James Cropcho, Chief Technology Officer at Fashism, says the number of devices is a big factor, “but so is knowing who is using them. If the app is for Windows7FanSite.net a Microsoft client is a good bet, but otherwise likely not.
“Also consider that developing a great native mobile app is pretty damn hard and costly, so Microsoft: you have to really make me want it. Otherwise I’ll stick to the platforms with the people on them.”
Ow! “…platforms with the people on them.” That is a major punch in the gut for Microsoft — and this isn’t from a guy who works on WeLoveLinuxAndHateWindows.com, but someone who works on the kind of consumer-oriented Web site that is almost certainly visited heavily by Windows computer users. And Homes.com isn’t an obscure geek site either. Hmmm.
But not everyone has given up on Windows Phone. From Simon Lee, CEO of Locassa Ltd: “We’re an iOS agency at heart but I have to say I really like the UI and foresight that Microsoft are taking with their platform. The UI is clean and Microsoft have always understood that developers are the ones who make or break a platform, something Google, and even Apple, sometimes miss. We are still waiting for Nokia to send us the free device we were promised (*nudge*) but can’t wait to see what we can do with it! Anyone who says Microsoft is too late to the party hasn’t been watching closely enough.”
From Chris Maddern, CEO at AppLaunch, an online tool to help indie developers get their Apps in front of reviewers:
(This is) something that we recently surveyed our customers at AppLaunch about. The result came back as a staggering 87% no (~800 responses).
A summary of the key reasons were:
- not a big enough addressable market
- wrong perceived demographic (I.e. boring big biz types)

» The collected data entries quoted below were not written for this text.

(* ===== verification/Primes.v ===== *)
(** * The concurrent sieve: user/primes.c

    A chain of processes connected by pipes.  The first sends 3, 4, ..., MAX;
    each worker prints the first prime it receives, forks its right neighbour
    and sends it every later number.  LOG is not defined, so the log functions
    print nothing and they and the [getpid] of their arguments have no effect. *)

From S2P Require Import Prelude Memory FsDefs Pipe Printf Unix.
Import Unix Printf.

Module Primes.

Definition MAX : Z := 280.

(** [for (int i = 2; i < n; i++) if (n % i == 0) return 0;] from [i]. *)
Fixpoint no_divisor (k : nat) (n i : Z) : bool :=
  match k with
  | O => true
  | S k' => if i <? n then if Z.rem n i =? 0 then false else no_divisor k' n (i + 1) else true
  end.
Definition is_prime (n : Z) : bool := if n <? 3 then n =? 2 else no_divisor (Z.to_nat n) n 2.

Definition int_bytes (x : Z) : list byte := bytes_at (store32 zeroes 0 (u32 x)) 0 4.
(** The variable [x] after [r] bytes were read into it. *)
Definition read_int (x : Z) (bs : list byte) : Z := i32 (load32 (put_bytes (store32 zeroes 0 (u32 x)) 0 bs) 0).

(** The errors that print the process id. *)
Inductive error := EPipe | ECloseWrite | ECloseRead | ELeft | ERead (n : Z) | EChild (status : Z).

(** Where a process is.  The prefix says whose code it is: [M] of main in
    the first process, [C] of its child, [W] of a worker, [F] the end of main. *)
Inductive ctl :=
| MPipe | MFork | MClose | MSend
| CClose1
| WRead | WPipe | WFork | WChild1 | WChild2 | WParent | WSend
| PErr (e : error) | EWait (silent : bool)
| FClose | FWait | Exit (status : Z).

(** The variables ([cur] is the [i] of main's loop); [pending] is what a
    [printf], which writes byte by byte, has still to write. *)
Record loc := Loc {
  pc : ctl;
  pending : list byte;
  left0 : Z; left1 : Z; right0 : Z; right1 : Z;
  num : Z;
  printed : bool;
  cur : Z
}.

Definition set_pc (c : ctl) (l : loc) : loc :=
  Loc c (pending l) (left0 l) (left1 l) (right0 l) (right1 l) (num l) (printed l) (cur l).
Definition print (fmt : string) (ap : list va) (l : loc) : loc :=
  Loc (pc l) (pending l ++ default [] (vprintf (str fmt) ap)) (left0 l) (left1 l) (right0 l) (right1 l) (num l) (printed l) (cur l).
Definition set_left (a b : Z) (l : loc) : loc :=
  Loc (pc l) (pending l) a b (right0 l) (right1 l) (num l) (printed l) (cur l).
Definition set_right (a b : Z) (l : loc) : loc :=
  Loc (pc l) (pending l) (left0 l) (left1 l) a b (num l) (printed l) (cur l).
Definition set_num (n : Z) (l : loc) : loc :=
  Loc (pc l) (pending l) (left0 l) (left1 l) (right0 l) (right1 l) n (printed l) (cur l).
Definition set_printed (b : bool) (l : loc) : loc :=
  Loc (pc l) (pending l) (left0 l) (left1 l) (right0 l) (right1 l) (num l) b (cur l).
Definition set_cur (n : Z) (l : loc) : loc :=
  Loc (pc l) (pending l) (left0 l) (left1 l) (right0 l) (right1 l) (num l) (printed l) n.

Definition NL : string := String (Ascii.ascii_of_nat 10) EmptyString.

(** The head of the worker's loop. *)
Definition loop_head (l : loc) : loc := if left0 l >=? 0 then set_pc WRead l else set_pc (PErr ELeft) l.
(** The head of main's loop. *)
Definition send_head (l : loc) : loc := if cur l <=? MAX then set_pc MSend l else set_pc FClose l.

Definition call_of (l : loc) : call :=
  match pending l with
  | c :: _ => CWrite 1 [c]
  | [] =>
      match pc l with
      | MPipe | WPipe => CPipe
      | MFork | WFork => CFork
      | MClose | WParent => CClose (right0 l)
      | MSend => CWrite (right1 l) (int_bytes (cur l))
      | CClose1 | WChild2 => CClose (left1 l)
      | WRead => CRead (left0 l) 4
      | WChild1 => CClose (left0 l)
      | WSend => CWrite (right1 l) (int_bytes (num l))
      | PErr _ => CGetpid
      | EWait _ | FWait => CWait
      | FClose => CClose (right1 l)
      | Exit st => CExit st
      end
  end.

(** The worker after [read]. *)
Definition after_read (r : Z) (bs : list byte) (l : loc) : loc :=
  if r >? 0 then
    let l := set_num (read_int (num l) bs) l in
    if negb (r =? 4) then
      set_pc (EWait true) (print "Waiting for the child process to finish..." [] (print "ERROR: number of bytes read must be 4." [] l))
    else if negb (printed l) && is_prime (num l) then set_pc WPipe (print ("prime %d" ++ NL) [Slot (num l)] l)
    else if printed l then set_pc WSend l
    else loop_head l
  else if r <? 0 then set_pc (PErr (ERead r)) l
  else set_pc FClose l.

(** What is printed after [getpid], and where the process goes on. *)
Definition after_error (e : error) (pid : Z) (l : loc) : loc :=
  let waiting := print ("Waiting for the child process to finish..." ++ NL) [] in
  match e with
  | EPipe => set_pc (EWait false) (waiting (print ("ERROR: error while creating new pipe, pid: %d" ++ NL) [Slot pid] l))
  | ECloseWrite => loop_head (print ("ERROR: error when closing write end of the left pipe of the new worker. PID: %d" ++ NL) [Slot pid] l)
  | ECloseRead => set_pc (EWait false) (waiting (print ("ERROR: error when closing read end of the right pipe of process with PID: %d" ++ NL) [Slot pid] l))
  | ELeft => set_pc (Exit 1) (print ("ERROR: invalid file descriptor for the read end of the left pipe, PID: %d" ++ NL) [Slot pid] l)
  | ERead n => set_pc (Exit 1) (print ("ERROR: error while reading from the left pipe, PID: %d, read's status: %d" ++ NL) [Slot pid; Slot n] l)
  | EChild st => set_pc (Exit 1) (print ("ERROR: Child process returns status code of %d, current pid: %d" ++ NL) [Slot st; Slot pid] l)
  end.

Definition ret_int (r : ret) : Z := match r with RInt r | RData r _ | RFds r _ _ | RChild r _ => r end.

Definition after (l : loc) (r : ret) : loc :=
  match pending l with
  | _ :: rest => Loc (pc l) rest (left0 l) (left1 l) (right0 l) (right1 l) (num l) (printed l) (cur l)
  | [] =>
      match pc l, r with
      | MPipe, RFds 0 a b => set_pc MFork (set_right a b l)
      | MPipe, _ => set_pc MFork l
      | MFork, _ => if ret_int r =? 0 then set_pc CClose1 (set_left (right0 l) (right1 l) l) else set_pc MClose l
      | MClose, _ => send_head (set_cur 3 l)
      | MSend, _ => send_head (set_cur (cur l + 1) l)
      | CClose1, _ => loop_head (set_printed false (set_num 0 l))
      | WRead, RData n bs => after_read n bs l
      | WRead, _ => l
      | WPipe, RFds 0 a b => set_pc WFork (set_right a b l)
      | WPipe, _ => set_pc (PErr EPipe) l
      | WFork, _ => if ret_int r =? 0 then set_pc WChild1 l else set_pc WParent l
      | WChild1, _ => set_pc WChild2 (set_left (right0 l) (right1 l) l)
      | WChild2, _ => if negb (ret_int r =? 0) then set_pc (PErr ECloseWrite) l else loop_head l
      | WParent, _ => if negb (ret_int r =? 0) then set_pc (PErr ECloseRead) l else loop_head (set_printed true l)
      | WSend, _ => loop_head l
      | PErr e, _ => after_error e (ret_int r) l
      | EWait silent, RChild _ st =>
          set_pc (Exit 1) (print (if silent then "Child process finished. Status code: %d." else "Child process finished. Status code: %d." ++ NL) [Slot st] l)
      | EWait _, _ => l
      | FClose, _ => set_pc FWait l
      | FWait, RChild r st => if negb (r =? -1) && negb (st =? 0) then set_pc (PErr (EChild st)) l else set_pc (Exit 0) l
      | FWait, _ => l
      | Exit _, _ => l
      end
  end.

(** [main] has printed nothing yet: [printf("2\n")] is what it does first. *)
Definition loc0 : loc := Loc MPipe (default [] (vprintf (str ("2" ++ NL)) [])) (-1) (-1) (-1) (-1) 0 false 0.

End Primes.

- yet another development environment and language – likely requiring new hires as almost no startups have Microsoft.net in their stack
- lack of confidence that they will succeed this time around after several ‘failed’ OSes
Interestingly, a large number of those developing for Windows Phone had received money, development or in-kind benefits from Microsoft directly to fund the creation of their WinPhone Apps!! (~30%)
From Brian Geary, Marketing Coordinator for AndPlus LLC, a
mobile development company in Worcester, Massachusetts:
It does and it doesn’t make sense to develop for Windows Phone. As of today, Windows Phone doesn’t hold much market share when compared to iPhone and Android in the United States. (Android with 51%, iPhone with 34% Blackberry with 8% and Windows Phone with just 4.5%) But in my opinion, we are going to see a shift in that trend, where Android and iPhone will still be far ahead of the other operating systems, and Windows Phone taking over Blackberry’s stronghold in the number three spot. This surge in the Windows Phone user base will most likely attract developers to the operating system and only strengthen the Windows phone even more.

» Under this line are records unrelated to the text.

(** ** Exit *)

Lemma exit_procs k p : ph !! k = Some p -> waited p = true -> dead p = false ->
  (fun c => if bool_decide (p_parent c = Some k) then set_parent None c else c) <$> u_procs u =
  match ph !! S k with Some (Wreaped pr _) => <[S k := conc (S k) (Wreaped pr true)]> (u_procs u) | _ => u_procs u end.
Proof.
  intros Hk Hw Hd. apply list_eq. intros j. rewrite list_lookup_fmap.
  assert (Hq : forall q, ph !! S k = Some q -> exists pr, q = Wreaped pr false).
  { intros q Hq. pose proof (ch_link _ _ _ CH _ _ _ Hk Hq) as [_ _ _ L4 L5]. rewrite Hw in L4. destruct q; try discriminate L4. rewrite (L5 _ _ eq_refl), Hd. eauto. }
  destruct (decide (j = S k)) as [->|Hne].
  - rewrite (chain_proc u ph z CH (S k)). destruct (ph !! S k) as [q|] eqn:Eq.
    + destruct (Hq q eq_refl) as [pr ->]. rewrite list_lookup_insert_eq; [|rewrite (ch_procs _ _ _ CH), length_imap; eapply lookup_lt_Some, Eq].
      cbn [fmap option_fmap option_map]. rewrite bool_decide_eq_true_2 by reflexivity. reflexivity.
    + rewrite (chain_proc u ph z CH (S k)), Eq. reflexivity.
  - transitivity (u_procs u !! j).
    + destruct (u_procs u !! j) as [c|] eqn:Ec; [|reflexivity]. cbn. case_bool_decide as Hp; [|reflexivity]. destruct (child_at k j c Ec Hp) as (q & -> & _). congruence.
    + destruct (ph !! S k) as [[]|]; try reflexivity. rewrite list_lookup_insert_ne by congruence. reflexivity.
Qed.

Lemma exit_move k p p' u' :
  ph !! k = Some p -> ok k p' -> waited p = true -> dead p = false -> dead p' = true -> reaped p' = reaped p -> spawned p' = spawned p ->
  u' = do_exit k (conc k p) 0 u -> set_stat (Zombie 0) (set_fds (replicate (length (conc_fds k p)) None) (conc k p)) = conc k p' ->
  rd p' = rd p -> snd p' = snd p -> ended p' = ended p -> closed p' = true -> waited p' = true ->
  (forall pr o, p' <> Wreaped pr o) -> forking p = false -> forking p' = false -> shown p' = shown p -> pending_of p' = pending_of p -> weight p' < weight p ->
  exists ph' z', chain u' ph' z' /\ total ph' < total ph.
Proof.
  intros Hk Hok Hw Hd Hd' Ere Esp -> Hst Er Es Ee Ec Ew Hno Hf Hf' Hs Hpd Hwt. unfold do_exit. rewrite (exit_procs k p Hk Hw Hd). cbn [conc p_fds] in *. rewrite Hst.
  pose proof (chain_inner_iff u ph z CH _ _ Hk) as Hin. destruct (spawned p) eqn:Ep.
  - destruct Hin as (q & Hq & Hl). rewrite Hq. pose proof Hl as [L1 L2 L3 L4 L5]. rewrite Hw in L4. destruct q as [| | | | | | | | | | | | | | | | | | | |pr o]; try discriminate L4.
    pose proof (ch_ok _ _ _ CH _ _ Hq) as Hokq. pose proof (L5 pr o eq_refl) as Ho. rewrite Hd in Ho. subst o.
    eexists _, _. split; [eapply (chain_pair u ph z CH k p (Wreaped pr false) p' (Wreaped pr true)); eauto|].
    + constructor; auto; [rewrite Es; exact L2|]. intros pr' o E. injection E as <- <-. symmetry. exact Hd'.
    + intros r [M1 M2 M3 M4 M5]. constructor; rewrite ?Er, ?Ee, ?Ere; auto. intros pr' o E. destruct (Hno pr' o E).
    + intros r [M1 M2 M3 M4 M5]. constructor; auto.
    + rewrite (total_insert _ _ p); [|rewrite list_lookup_insert_ne by (clear; lia); exact Hk]. rewrite (total_insert _ _ _ _ Hq). clear -Hwt. cbn. lia.
  - destruct Hin as [Hz Hlast]. rewrite (lookup_ge_None_2 ph (S k)) by (clear -Hlast; lia). rewrite Hlast in *.
    apply (last_move p'); auto; rewrite <- ?Hz; auto. intros E. congruence.
Qed.
(* ===== verification/VirtioInv.v ===== *)
(** * What holds of the virtio disk driver's state

    The descriptors of the calls in progress are distinct and the rest are
    free; the requests between the driver and the device are in exactly one
    of three places: the part of the available ring the device has not seen
    ([la]), the device ([taken]), the part of the used ring the handler has
    not seen ([lu]). *)

From Stdlib Require Import FunctionalExtensionality.
From S2P Require Import Prelude Memory FsDefs Virtio.
Import Virtio.

(** How far the call of a process has come. *)
Inductive stage :=
| SNone
| SBuf (b : nat)
| SFormat (c : call) | SRing (c : call) | SPublish (c : call) | SNotify (c : call)
| SSub (c : call).

Definition stage_of (c : pc) : stage :=
  match c with
  | Idle => SNone
  | Enter b _ | Alloc b _ | AsleepFree b _ => SBuf b
  | Format c => SFormat c
  | Ring c => SRing c
  | Publish c => SPublish c
  | Notify c => SNotify c
  | Wait c | AsleepBuf c | Reenter c => SSub c
  end.

(** The call that has descriptors, has formatted them, has not yet published
    them, has submitted its request. *)
Definition own (x : stage) : option call :=
  match x with SNone | SBuf _ => None | SFormat c | SRing c | SPublish c | SNotify c | SSub c => Some c end.
Definition fmt (x : stage) : option call :=
  match x with SRing c | SPublish c | SNotify c | SSub c => Some c | _ => None end.
Definition unpub (x : stage) : option call := match x with SRing c | SPublish c => Some c | _ => None end.
Definition sub (x : stage) : option call := match x with SNotify c | SSub c => Some c | _ => None end.
Definition sbuf (x : stage) : option nat := match x with SBuf b => Some b | _ => c_buf <$> own x end.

Another factor that is coming into play is Windows 8 tablets. Microsoft is planning on releaseing Windows 8 tablets before the end of 2012. This is important to Windows Phone developers because Windows 8 and the upcoming Windows Phone 8 are going to work hand and hand with one another. So today, it may not be a great idea to develop strictly for Windows Phone, but it should definitely be a strong consideration for developers in the near future.
That’s a good point about the soon-to-be-released Microsoft tablets. In other words, even if you’re not interested in developing for Windows Phone today, it’s wise to keep an eye on it, because there’s a good chance that it might yet have enough users that your apps had *better* run on it.